**WORK TO BE COMPLETED:** Only one stretch of the data below is wanted: the lines from the one with "(** * takram/graphics/path2.h" through the one with "the 32 bits", repeated exactly.

#### INPUT FOR THIS TASK ####

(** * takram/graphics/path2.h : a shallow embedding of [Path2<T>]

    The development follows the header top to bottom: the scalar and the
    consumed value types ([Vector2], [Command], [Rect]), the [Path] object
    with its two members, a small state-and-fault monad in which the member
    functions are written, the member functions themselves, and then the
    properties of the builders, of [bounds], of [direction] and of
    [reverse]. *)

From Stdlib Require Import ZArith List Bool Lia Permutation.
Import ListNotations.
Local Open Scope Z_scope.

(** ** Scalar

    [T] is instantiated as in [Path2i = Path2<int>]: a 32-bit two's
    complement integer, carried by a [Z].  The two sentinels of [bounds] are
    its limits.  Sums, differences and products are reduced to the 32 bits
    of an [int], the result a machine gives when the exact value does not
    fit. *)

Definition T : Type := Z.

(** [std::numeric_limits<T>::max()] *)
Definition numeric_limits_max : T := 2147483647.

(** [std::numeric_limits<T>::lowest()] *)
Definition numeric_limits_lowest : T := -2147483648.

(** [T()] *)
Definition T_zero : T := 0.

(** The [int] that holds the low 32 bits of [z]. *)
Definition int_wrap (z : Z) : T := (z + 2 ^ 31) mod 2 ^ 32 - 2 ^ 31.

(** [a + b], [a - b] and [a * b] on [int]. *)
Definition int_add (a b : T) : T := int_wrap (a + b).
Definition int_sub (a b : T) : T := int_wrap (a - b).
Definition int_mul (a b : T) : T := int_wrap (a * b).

####
#### INPUT FOR THIS TASK ####

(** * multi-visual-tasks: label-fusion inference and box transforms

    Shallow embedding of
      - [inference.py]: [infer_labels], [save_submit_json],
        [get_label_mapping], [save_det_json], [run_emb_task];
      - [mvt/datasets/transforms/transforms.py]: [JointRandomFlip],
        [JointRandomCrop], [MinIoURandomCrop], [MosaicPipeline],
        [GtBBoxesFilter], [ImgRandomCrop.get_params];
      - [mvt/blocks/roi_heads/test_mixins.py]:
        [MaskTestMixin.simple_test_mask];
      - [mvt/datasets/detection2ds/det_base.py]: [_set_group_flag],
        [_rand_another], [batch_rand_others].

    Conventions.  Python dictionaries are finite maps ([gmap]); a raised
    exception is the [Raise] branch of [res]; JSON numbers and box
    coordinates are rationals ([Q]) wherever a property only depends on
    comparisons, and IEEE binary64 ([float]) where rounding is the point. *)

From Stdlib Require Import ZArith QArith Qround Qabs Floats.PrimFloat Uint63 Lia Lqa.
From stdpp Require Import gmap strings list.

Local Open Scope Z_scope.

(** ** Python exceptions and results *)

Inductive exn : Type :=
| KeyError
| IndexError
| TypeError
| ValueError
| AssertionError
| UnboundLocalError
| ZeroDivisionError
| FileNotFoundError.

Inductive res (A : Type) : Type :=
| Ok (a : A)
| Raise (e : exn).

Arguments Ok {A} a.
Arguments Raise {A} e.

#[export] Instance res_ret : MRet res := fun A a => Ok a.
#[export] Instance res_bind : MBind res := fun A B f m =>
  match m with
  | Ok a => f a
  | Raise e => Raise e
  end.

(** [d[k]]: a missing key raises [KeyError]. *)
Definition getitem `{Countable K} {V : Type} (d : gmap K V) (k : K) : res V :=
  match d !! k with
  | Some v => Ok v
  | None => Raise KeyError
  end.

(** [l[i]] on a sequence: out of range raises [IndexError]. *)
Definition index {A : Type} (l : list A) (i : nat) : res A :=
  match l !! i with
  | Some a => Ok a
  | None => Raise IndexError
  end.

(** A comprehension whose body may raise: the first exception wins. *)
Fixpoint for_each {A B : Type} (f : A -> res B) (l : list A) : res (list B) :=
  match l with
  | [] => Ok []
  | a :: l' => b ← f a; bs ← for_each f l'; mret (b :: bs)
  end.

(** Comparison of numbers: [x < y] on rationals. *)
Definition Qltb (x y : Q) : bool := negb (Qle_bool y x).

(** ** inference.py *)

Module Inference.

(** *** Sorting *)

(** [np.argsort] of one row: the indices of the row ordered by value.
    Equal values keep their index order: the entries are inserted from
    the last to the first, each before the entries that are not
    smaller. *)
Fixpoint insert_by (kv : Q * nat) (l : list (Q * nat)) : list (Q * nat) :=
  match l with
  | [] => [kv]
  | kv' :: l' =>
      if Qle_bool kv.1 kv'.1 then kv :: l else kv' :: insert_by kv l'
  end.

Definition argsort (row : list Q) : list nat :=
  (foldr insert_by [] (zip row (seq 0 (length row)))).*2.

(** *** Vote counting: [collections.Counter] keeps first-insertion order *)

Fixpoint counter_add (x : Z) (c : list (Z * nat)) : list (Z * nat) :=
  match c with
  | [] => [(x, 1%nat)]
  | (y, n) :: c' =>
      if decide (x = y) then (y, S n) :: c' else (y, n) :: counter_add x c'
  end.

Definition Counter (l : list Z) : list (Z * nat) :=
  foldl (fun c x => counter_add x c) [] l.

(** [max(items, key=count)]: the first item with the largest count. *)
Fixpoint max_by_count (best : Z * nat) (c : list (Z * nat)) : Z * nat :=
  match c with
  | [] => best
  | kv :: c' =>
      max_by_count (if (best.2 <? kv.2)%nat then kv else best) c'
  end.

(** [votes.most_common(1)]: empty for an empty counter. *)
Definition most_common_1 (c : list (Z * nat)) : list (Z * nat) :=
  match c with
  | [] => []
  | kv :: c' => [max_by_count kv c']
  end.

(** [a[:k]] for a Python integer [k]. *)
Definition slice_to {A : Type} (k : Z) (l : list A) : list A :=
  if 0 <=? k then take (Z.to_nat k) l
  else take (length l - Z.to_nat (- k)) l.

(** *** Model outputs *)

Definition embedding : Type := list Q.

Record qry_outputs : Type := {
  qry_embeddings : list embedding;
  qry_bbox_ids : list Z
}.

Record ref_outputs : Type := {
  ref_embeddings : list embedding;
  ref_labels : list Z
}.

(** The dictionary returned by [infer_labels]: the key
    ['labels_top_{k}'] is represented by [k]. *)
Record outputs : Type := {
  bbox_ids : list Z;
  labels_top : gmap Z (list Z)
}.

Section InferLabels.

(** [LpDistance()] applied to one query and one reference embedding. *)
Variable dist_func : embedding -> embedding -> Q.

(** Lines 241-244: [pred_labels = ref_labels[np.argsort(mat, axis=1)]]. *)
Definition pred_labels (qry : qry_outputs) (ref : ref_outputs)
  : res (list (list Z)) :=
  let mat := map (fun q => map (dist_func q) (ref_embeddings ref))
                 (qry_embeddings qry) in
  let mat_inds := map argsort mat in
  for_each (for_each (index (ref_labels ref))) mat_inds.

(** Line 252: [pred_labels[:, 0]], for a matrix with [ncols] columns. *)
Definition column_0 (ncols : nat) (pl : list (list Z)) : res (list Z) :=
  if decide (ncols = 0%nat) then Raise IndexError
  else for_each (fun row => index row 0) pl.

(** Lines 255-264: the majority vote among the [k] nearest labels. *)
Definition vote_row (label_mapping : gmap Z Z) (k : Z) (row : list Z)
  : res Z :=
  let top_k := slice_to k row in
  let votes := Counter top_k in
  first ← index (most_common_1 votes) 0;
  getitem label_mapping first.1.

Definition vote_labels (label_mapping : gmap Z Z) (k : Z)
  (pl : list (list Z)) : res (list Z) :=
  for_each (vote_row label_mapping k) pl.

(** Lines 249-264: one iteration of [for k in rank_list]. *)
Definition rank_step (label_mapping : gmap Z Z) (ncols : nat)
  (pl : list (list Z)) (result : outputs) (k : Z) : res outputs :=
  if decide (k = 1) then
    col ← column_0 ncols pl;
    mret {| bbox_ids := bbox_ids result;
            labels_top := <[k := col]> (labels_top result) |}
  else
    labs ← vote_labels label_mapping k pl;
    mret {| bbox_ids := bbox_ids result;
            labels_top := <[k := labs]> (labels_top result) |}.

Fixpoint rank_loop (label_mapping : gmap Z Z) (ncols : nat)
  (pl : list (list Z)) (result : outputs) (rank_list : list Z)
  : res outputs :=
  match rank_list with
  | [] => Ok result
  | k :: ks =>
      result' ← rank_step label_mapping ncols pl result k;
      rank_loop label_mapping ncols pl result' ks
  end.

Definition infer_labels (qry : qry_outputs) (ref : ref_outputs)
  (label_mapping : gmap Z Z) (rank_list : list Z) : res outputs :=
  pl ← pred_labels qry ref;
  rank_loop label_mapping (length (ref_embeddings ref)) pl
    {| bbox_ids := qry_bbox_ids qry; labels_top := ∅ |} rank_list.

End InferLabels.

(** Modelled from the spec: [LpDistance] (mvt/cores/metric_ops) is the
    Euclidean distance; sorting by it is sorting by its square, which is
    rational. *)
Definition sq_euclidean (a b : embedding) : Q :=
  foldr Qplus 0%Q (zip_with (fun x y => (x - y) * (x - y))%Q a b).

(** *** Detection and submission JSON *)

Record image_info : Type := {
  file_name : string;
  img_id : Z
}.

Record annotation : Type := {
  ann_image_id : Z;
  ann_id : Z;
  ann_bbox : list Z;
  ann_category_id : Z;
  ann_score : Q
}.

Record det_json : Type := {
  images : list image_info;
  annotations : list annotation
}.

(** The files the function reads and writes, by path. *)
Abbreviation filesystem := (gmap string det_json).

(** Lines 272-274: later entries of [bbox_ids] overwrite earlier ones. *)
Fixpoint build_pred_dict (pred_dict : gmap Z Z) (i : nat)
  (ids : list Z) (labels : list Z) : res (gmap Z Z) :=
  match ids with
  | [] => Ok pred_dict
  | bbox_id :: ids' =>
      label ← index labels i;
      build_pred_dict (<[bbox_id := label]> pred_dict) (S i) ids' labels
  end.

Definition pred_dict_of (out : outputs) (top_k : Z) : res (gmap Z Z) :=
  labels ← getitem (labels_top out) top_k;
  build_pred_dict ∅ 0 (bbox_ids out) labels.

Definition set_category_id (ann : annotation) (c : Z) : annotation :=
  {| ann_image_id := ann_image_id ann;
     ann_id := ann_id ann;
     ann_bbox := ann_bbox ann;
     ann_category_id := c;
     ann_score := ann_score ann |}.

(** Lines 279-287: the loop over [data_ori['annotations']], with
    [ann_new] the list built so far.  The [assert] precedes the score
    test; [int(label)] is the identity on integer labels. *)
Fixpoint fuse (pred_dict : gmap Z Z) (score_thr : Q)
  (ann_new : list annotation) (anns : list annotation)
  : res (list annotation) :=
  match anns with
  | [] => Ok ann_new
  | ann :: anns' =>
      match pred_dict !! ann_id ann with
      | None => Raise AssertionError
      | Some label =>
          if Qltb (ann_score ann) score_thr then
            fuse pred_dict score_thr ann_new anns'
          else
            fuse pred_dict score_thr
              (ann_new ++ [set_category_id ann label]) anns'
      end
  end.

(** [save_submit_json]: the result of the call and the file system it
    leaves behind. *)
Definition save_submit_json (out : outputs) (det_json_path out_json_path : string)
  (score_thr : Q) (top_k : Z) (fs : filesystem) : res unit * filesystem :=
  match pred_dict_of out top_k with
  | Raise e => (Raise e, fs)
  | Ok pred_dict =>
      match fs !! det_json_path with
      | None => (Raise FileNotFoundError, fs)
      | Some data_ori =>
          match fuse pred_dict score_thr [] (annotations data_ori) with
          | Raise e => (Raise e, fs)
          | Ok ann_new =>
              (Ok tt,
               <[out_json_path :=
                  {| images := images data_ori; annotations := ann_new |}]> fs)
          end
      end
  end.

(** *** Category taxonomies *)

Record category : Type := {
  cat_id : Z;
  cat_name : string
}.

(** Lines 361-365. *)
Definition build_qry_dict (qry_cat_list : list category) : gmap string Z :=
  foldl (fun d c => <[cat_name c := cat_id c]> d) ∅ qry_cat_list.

####
#### INPUT FOR THIS TASK ####

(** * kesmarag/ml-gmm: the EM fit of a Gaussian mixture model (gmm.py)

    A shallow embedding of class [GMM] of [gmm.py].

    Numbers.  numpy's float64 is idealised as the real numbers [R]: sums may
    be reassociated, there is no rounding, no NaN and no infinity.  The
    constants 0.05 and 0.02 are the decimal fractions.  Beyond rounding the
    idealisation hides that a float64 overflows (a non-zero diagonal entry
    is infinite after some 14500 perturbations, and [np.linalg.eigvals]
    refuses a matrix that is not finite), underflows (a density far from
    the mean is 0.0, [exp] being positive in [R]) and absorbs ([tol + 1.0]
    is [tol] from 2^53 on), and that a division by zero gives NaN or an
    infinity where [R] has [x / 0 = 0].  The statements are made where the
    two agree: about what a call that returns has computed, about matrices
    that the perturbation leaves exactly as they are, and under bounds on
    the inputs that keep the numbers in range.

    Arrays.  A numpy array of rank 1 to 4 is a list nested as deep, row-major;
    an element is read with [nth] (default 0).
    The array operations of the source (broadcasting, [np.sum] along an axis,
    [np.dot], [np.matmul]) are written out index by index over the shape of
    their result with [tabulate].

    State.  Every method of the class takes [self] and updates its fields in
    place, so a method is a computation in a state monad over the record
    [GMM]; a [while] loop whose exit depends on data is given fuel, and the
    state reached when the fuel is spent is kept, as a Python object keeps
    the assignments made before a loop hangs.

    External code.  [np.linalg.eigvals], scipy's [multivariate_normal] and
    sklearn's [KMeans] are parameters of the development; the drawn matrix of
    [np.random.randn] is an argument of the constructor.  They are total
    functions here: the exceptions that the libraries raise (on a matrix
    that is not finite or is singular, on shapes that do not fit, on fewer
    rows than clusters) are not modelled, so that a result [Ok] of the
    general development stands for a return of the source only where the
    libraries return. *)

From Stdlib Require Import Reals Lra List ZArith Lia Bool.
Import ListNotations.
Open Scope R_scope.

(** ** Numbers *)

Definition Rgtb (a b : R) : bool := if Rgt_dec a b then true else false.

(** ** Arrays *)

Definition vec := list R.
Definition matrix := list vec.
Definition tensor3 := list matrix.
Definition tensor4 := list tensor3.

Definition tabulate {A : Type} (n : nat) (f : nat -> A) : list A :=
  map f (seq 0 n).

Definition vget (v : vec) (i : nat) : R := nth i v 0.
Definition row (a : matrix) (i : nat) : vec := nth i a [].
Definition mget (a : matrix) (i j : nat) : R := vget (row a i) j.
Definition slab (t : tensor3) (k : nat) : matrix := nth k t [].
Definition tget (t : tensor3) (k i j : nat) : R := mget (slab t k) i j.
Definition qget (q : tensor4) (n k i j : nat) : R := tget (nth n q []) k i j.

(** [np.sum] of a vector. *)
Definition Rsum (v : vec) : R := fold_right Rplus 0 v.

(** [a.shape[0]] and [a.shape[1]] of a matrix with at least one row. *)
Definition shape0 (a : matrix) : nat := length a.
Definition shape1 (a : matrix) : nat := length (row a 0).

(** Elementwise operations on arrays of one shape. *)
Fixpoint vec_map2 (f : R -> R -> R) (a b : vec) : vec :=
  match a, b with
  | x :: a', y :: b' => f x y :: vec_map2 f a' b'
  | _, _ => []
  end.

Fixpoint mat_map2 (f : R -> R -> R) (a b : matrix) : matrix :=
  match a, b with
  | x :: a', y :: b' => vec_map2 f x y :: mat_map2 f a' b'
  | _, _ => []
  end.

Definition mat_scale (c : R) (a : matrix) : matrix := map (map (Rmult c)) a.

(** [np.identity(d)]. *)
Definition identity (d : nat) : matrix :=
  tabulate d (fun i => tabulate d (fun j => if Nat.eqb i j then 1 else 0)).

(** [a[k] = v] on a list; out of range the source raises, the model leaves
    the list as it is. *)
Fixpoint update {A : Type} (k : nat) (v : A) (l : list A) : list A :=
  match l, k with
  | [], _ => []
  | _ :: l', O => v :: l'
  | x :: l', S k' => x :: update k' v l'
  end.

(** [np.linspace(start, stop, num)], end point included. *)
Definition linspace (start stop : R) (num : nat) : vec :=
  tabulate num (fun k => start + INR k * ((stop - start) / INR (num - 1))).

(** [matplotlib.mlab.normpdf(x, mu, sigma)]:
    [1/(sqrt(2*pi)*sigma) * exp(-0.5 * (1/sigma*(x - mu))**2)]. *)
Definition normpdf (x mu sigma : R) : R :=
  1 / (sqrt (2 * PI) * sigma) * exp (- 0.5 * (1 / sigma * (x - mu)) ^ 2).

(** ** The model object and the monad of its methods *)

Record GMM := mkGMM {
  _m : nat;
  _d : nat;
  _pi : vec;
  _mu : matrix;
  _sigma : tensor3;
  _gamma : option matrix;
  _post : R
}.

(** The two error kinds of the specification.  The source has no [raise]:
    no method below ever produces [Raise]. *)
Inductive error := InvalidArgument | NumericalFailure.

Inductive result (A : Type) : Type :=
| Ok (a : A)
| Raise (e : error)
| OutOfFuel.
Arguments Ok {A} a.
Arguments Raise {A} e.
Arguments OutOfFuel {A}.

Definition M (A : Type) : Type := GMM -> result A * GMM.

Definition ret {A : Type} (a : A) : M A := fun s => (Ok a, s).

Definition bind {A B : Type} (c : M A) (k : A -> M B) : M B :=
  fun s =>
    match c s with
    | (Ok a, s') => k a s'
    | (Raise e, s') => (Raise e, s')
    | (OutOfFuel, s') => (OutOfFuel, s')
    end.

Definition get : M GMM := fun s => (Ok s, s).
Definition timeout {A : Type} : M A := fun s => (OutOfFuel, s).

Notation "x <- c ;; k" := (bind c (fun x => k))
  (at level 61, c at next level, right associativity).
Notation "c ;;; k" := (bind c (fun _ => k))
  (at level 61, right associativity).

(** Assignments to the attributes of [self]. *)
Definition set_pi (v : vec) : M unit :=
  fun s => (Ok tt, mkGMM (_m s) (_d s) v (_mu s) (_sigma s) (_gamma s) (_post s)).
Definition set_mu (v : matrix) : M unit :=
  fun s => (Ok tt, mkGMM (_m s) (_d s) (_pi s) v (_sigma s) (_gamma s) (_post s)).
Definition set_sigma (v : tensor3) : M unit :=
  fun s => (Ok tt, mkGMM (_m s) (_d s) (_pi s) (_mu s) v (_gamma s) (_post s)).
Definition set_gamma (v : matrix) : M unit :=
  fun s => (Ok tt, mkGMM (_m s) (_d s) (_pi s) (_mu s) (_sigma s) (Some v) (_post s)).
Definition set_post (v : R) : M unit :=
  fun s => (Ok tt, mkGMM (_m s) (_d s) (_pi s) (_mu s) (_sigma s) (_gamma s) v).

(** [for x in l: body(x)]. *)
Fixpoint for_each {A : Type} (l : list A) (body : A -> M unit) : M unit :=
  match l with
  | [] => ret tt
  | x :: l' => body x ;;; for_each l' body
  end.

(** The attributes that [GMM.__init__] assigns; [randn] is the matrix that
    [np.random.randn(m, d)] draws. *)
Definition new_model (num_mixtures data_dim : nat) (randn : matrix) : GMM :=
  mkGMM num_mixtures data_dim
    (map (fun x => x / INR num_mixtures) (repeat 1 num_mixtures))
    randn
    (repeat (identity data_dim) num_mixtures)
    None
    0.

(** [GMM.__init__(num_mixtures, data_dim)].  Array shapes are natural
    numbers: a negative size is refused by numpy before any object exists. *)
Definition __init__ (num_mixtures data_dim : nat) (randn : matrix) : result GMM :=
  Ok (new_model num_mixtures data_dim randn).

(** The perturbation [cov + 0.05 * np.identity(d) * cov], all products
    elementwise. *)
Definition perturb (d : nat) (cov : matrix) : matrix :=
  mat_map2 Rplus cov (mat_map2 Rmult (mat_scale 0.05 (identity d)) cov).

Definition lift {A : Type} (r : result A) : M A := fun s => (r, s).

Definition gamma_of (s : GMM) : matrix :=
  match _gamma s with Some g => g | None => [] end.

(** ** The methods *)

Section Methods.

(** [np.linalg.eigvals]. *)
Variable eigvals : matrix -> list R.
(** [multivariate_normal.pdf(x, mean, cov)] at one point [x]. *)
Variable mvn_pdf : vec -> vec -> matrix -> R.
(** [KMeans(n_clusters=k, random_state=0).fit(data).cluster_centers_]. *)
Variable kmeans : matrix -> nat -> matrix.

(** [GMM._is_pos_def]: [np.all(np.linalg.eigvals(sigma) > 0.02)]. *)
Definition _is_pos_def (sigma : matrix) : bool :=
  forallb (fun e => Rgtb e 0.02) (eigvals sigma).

####

**EXERCISE OUTPUT:**
(** * takram/graphics/path2.h : a shallow embedding of [Path2<T>]

    The development follows the header top to bottom: the scalar and the
    consumed value types ([Vector2], [Command], [Rect]), the [Path] object
    with its two members, a small state-and-fault monad in which the member
    functions are written, the member functions themselves, and then the
    properties of the builders, of [bounds], of [direction] and of
    [reverse]. *)

From Stdlib Require Import ZArith List Bool Lia Permutation.
Import ListNotations.
Local Open Scope Z_scope.

(** ** Scalar

    [T] is instantiated as in [Path2i = Path2<int>]: a 32-bit two's
    complement integer, carried by a [Z].  The two sentinels of [bounds] are
    its limits.  Sums, differences and products are reduced to the 32 bits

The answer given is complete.